**WHAT YOU NEED TO DO**
Among the lines of the records below, count those with the word "eauto". Reply with that number alone.

[Dataset excerpts]
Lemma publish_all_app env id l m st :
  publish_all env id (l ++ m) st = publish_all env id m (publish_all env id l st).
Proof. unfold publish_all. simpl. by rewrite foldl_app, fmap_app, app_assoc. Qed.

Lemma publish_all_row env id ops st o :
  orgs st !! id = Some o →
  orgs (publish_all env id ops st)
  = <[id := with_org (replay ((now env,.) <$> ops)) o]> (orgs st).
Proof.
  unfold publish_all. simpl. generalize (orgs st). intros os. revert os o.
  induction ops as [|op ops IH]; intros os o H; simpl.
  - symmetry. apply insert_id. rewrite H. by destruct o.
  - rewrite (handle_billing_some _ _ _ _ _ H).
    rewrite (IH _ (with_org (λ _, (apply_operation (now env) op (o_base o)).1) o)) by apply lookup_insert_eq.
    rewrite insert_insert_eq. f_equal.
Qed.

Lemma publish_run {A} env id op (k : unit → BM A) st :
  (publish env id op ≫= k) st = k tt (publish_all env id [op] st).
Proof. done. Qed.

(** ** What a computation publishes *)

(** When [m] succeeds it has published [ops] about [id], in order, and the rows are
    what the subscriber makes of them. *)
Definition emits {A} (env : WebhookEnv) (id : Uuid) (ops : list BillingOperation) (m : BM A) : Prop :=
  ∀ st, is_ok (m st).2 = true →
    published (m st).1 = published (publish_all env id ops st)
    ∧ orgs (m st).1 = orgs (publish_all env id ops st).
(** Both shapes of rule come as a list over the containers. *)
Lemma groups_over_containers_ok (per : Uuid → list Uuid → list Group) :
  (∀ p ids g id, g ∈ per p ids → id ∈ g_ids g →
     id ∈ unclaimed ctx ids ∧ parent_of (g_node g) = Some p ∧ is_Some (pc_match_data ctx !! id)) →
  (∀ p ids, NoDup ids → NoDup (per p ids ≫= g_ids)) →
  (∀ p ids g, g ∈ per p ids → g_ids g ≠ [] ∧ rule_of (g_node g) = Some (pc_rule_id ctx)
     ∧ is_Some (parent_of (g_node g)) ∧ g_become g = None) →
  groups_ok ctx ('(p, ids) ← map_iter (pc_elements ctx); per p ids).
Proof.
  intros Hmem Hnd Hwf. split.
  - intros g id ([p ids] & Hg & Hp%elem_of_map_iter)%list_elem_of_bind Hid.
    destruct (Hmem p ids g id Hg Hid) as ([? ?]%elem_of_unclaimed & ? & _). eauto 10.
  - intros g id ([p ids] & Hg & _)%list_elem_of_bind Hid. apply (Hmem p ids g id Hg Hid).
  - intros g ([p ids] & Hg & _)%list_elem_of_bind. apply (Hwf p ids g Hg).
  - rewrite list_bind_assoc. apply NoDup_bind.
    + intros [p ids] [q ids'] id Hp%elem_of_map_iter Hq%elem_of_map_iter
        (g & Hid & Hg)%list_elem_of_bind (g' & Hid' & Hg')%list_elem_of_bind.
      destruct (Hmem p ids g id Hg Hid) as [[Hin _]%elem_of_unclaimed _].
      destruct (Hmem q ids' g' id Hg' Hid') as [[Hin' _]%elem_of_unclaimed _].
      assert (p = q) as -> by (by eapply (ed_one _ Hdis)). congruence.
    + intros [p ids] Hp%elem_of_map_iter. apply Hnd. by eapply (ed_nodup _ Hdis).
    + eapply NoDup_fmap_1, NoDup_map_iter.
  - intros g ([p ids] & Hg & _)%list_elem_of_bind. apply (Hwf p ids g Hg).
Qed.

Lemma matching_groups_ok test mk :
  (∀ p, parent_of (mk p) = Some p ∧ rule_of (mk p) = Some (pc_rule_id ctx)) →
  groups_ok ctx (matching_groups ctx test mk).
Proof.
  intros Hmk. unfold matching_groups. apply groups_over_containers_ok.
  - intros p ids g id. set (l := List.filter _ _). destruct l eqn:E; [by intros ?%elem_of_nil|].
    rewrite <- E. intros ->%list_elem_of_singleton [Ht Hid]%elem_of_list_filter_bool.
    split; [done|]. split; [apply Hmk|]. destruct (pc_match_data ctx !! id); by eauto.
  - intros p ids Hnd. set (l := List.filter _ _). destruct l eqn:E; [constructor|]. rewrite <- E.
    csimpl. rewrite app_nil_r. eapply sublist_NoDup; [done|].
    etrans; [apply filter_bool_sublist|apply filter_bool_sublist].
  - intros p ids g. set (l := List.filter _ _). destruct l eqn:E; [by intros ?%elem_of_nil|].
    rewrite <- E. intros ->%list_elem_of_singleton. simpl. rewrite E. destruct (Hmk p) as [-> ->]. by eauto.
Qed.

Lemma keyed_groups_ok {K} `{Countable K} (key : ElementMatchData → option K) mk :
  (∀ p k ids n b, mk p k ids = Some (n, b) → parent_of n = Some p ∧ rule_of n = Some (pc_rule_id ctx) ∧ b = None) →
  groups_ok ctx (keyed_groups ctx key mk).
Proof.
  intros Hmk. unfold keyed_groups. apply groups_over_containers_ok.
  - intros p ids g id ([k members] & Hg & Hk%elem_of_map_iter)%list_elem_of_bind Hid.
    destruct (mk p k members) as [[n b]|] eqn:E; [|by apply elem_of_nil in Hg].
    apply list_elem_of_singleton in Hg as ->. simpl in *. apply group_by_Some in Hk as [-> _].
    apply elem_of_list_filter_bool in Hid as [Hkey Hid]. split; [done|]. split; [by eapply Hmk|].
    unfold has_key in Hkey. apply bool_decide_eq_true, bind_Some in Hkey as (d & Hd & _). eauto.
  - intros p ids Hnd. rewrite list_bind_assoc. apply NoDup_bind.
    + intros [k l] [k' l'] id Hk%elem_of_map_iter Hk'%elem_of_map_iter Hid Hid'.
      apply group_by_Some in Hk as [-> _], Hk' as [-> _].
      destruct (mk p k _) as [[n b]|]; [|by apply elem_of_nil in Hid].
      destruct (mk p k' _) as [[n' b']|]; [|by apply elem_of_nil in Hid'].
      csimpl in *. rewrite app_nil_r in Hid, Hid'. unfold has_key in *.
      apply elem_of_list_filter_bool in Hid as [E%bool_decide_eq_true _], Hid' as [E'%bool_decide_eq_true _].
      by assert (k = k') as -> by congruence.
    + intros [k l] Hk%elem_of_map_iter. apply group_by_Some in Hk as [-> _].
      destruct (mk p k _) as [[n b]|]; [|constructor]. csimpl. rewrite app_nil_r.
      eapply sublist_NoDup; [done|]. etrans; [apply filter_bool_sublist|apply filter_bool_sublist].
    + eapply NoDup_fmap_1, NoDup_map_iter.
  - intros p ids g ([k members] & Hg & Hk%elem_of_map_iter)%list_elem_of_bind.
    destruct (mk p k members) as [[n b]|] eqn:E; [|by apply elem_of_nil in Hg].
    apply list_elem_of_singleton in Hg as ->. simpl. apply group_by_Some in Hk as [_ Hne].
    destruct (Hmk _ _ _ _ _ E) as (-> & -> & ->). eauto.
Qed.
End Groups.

**RESPONSE AREA**
5